» **WHAT IS BEING ASKED**: List every line in this data where the string "negb" occurs.

#### DATA PROVIDED ####

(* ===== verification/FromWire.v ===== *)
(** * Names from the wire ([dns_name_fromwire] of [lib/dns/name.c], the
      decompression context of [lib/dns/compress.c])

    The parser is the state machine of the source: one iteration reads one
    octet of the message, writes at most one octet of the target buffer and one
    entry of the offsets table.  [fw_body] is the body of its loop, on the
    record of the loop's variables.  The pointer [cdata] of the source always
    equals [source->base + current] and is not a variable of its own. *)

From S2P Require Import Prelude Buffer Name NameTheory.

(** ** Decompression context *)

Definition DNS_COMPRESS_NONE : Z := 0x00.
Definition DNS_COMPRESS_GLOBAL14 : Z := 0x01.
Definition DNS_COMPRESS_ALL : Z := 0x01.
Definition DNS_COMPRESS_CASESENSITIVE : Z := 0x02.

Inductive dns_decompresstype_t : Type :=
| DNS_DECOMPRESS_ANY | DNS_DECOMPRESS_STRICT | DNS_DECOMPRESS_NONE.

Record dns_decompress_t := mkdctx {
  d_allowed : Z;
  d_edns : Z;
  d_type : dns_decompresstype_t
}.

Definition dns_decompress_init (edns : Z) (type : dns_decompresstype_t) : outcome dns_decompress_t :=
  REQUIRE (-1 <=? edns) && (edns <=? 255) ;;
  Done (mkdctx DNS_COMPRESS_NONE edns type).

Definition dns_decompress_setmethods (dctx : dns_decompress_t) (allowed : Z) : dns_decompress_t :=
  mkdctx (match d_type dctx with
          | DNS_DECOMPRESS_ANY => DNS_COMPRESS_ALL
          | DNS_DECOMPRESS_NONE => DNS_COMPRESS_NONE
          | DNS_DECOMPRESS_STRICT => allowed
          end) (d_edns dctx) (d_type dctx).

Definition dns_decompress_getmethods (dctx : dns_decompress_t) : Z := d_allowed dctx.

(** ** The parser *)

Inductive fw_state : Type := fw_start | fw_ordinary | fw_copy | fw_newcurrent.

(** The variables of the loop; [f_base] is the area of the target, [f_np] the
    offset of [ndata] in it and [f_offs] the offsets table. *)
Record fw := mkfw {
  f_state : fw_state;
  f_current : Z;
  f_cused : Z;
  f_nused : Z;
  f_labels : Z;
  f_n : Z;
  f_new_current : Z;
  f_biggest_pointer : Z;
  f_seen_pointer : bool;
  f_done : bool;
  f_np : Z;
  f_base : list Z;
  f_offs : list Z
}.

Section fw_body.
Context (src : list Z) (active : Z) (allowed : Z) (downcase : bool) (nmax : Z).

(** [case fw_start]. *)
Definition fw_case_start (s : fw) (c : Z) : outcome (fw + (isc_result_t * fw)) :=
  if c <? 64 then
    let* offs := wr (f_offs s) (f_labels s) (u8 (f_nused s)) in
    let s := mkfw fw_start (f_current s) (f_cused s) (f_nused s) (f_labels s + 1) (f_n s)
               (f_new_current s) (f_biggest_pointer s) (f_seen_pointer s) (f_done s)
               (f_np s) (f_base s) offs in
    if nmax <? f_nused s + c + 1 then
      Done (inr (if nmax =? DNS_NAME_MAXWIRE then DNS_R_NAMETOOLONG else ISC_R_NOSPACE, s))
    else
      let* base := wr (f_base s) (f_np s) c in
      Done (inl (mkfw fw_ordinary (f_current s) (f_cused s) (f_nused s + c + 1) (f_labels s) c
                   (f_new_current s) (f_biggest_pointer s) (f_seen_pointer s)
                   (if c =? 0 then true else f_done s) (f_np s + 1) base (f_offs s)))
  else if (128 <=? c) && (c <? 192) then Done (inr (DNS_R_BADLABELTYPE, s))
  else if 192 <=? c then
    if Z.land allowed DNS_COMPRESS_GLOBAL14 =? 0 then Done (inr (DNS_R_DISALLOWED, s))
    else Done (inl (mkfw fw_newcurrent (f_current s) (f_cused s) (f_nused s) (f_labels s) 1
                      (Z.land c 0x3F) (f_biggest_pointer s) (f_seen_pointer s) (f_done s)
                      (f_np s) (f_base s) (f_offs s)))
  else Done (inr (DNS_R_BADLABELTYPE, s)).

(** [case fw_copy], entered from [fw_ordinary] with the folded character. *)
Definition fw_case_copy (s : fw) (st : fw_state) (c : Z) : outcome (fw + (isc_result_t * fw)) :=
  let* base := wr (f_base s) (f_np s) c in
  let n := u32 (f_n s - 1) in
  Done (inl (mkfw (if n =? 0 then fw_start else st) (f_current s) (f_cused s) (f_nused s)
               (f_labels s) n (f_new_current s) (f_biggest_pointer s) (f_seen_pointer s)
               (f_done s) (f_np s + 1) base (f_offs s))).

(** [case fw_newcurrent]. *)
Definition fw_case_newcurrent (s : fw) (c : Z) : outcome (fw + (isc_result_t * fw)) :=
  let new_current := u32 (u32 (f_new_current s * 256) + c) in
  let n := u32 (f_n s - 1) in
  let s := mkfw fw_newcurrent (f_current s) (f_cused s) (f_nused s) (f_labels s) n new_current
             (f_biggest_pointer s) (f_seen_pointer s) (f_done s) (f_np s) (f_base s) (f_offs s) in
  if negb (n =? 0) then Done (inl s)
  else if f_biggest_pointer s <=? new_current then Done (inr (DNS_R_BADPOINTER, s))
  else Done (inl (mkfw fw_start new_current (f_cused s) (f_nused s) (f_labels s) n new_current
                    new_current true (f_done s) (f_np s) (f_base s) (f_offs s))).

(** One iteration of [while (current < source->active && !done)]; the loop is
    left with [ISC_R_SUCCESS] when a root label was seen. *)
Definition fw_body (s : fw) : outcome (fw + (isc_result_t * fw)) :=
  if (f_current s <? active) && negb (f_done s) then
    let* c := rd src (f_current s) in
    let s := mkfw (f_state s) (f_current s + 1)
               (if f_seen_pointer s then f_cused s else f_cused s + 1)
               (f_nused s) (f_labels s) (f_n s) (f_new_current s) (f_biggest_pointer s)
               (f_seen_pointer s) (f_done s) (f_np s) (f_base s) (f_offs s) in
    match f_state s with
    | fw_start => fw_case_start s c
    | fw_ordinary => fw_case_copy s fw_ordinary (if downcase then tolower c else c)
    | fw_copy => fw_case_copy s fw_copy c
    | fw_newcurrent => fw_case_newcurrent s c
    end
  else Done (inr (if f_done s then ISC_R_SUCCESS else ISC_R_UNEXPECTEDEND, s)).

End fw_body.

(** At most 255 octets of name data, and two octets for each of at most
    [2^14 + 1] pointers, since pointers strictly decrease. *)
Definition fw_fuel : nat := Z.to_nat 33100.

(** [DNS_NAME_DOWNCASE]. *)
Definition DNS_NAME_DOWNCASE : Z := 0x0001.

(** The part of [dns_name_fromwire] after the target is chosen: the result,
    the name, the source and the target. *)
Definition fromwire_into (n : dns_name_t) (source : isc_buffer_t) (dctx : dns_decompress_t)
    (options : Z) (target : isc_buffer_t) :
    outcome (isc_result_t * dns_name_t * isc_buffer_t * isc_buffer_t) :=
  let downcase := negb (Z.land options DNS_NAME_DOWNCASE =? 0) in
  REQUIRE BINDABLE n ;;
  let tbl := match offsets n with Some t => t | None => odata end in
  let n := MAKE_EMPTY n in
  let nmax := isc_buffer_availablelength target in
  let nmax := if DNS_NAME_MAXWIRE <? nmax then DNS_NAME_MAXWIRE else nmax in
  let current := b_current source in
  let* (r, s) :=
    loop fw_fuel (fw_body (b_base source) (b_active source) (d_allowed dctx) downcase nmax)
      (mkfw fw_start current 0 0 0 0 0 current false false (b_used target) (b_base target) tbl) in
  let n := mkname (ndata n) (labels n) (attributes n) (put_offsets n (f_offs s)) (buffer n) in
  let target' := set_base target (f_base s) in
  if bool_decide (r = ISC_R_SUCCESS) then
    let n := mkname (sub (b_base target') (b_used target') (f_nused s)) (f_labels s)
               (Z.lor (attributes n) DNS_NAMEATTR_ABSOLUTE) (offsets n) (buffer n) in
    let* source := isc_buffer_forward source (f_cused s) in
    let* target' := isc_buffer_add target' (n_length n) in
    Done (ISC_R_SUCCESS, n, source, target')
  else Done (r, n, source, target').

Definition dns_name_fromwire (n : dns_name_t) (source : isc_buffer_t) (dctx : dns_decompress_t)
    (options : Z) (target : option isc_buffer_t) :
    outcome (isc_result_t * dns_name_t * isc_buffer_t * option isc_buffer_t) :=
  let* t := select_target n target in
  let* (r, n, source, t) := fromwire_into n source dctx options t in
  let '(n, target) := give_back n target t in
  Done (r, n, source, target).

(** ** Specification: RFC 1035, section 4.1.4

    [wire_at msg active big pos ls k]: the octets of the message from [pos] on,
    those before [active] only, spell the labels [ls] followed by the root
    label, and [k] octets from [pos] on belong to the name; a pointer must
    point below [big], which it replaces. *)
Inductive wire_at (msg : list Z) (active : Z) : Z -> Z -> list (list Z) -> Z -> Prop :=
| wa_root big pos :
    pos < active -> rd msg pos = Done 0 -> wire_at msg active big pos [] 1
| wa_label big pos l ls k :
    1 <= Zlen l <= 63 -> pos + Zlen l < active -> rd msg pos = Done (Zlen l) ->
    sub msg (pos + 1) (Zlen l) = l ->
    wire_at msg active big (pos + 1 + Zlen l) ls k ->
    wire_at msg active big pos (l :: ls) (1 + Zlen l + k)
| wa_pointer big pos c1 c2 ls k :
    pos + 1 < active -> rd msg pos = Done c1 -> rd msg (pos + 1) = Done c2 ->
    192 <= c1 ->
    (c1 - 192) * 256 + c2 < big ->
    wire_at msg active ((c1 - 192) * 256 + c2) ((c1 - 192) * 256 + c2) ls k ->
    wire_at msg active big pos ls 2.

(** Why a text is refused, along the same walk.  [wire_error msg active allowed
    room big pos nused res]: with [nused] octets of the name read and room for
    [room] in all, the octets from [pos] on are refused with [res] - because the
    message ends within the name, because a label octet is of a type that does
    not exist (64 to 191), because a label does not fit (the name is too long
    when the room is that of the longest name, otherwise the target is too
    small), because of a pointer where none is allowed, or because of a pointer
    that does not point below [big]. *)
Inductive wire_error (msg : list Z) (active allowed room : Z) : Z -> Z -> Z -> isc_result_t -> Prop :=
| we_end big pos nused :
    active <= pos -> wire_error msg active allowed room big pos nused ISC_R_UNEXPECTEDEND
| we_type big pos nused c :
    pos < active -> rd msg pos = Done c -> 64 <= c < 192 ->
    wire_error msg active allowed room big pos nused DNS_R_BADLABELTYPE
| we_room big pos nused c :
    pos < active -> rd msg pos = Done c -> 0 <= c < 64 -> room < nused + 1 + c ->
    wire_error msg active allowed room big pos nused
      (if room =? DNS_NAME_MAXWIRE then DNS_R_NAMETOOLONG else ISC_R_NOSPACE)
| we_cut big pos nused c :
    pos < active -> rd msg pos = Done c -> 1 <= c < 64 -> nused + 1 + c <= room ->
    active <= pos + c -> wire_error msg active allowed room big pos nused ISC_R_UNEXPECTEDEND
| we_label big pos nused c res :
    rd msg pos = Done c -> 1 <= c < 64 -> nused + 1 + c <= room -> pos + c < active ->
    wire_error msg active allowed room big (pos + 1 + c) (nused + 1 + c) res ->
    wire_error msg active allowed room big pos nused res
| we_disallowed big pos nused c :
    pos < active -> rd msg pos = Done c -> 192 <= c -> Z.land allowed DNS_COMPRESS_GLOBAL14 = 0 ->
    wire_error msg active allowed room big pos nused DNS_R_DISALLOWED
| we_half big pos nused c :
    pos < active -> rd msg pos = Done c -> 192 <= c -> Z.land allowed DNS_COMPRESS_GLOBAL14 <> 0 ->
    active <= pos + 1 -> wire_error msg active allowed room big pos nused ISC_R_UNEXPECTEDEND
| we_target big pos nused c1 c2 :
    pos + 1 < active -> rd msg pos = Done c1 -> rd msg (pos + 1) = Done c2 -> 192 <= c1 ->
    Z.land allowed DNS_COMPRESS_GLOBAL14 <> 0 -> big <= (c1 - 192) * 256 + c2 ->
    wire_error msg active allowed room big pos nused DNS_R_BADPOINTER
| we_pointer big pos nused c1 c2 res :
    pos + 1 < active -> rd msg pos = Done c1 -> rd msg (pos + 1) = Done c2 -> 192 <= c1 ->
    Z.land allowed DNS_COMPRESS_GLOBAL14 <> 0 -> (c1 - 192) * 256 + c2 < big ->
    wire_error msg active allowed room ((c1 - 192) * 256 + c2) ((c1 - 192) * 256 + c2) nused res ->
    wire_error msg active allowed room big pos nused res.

####

» **RESULT OF THIS EXERCISE**:
  if negb (n =? 0) then Done (inl s)
  if (f_current s <? active) && negb (f_done s) then
  let downcase := negb (Z.land options DNS_NAME_DOWNCASE =? 0) in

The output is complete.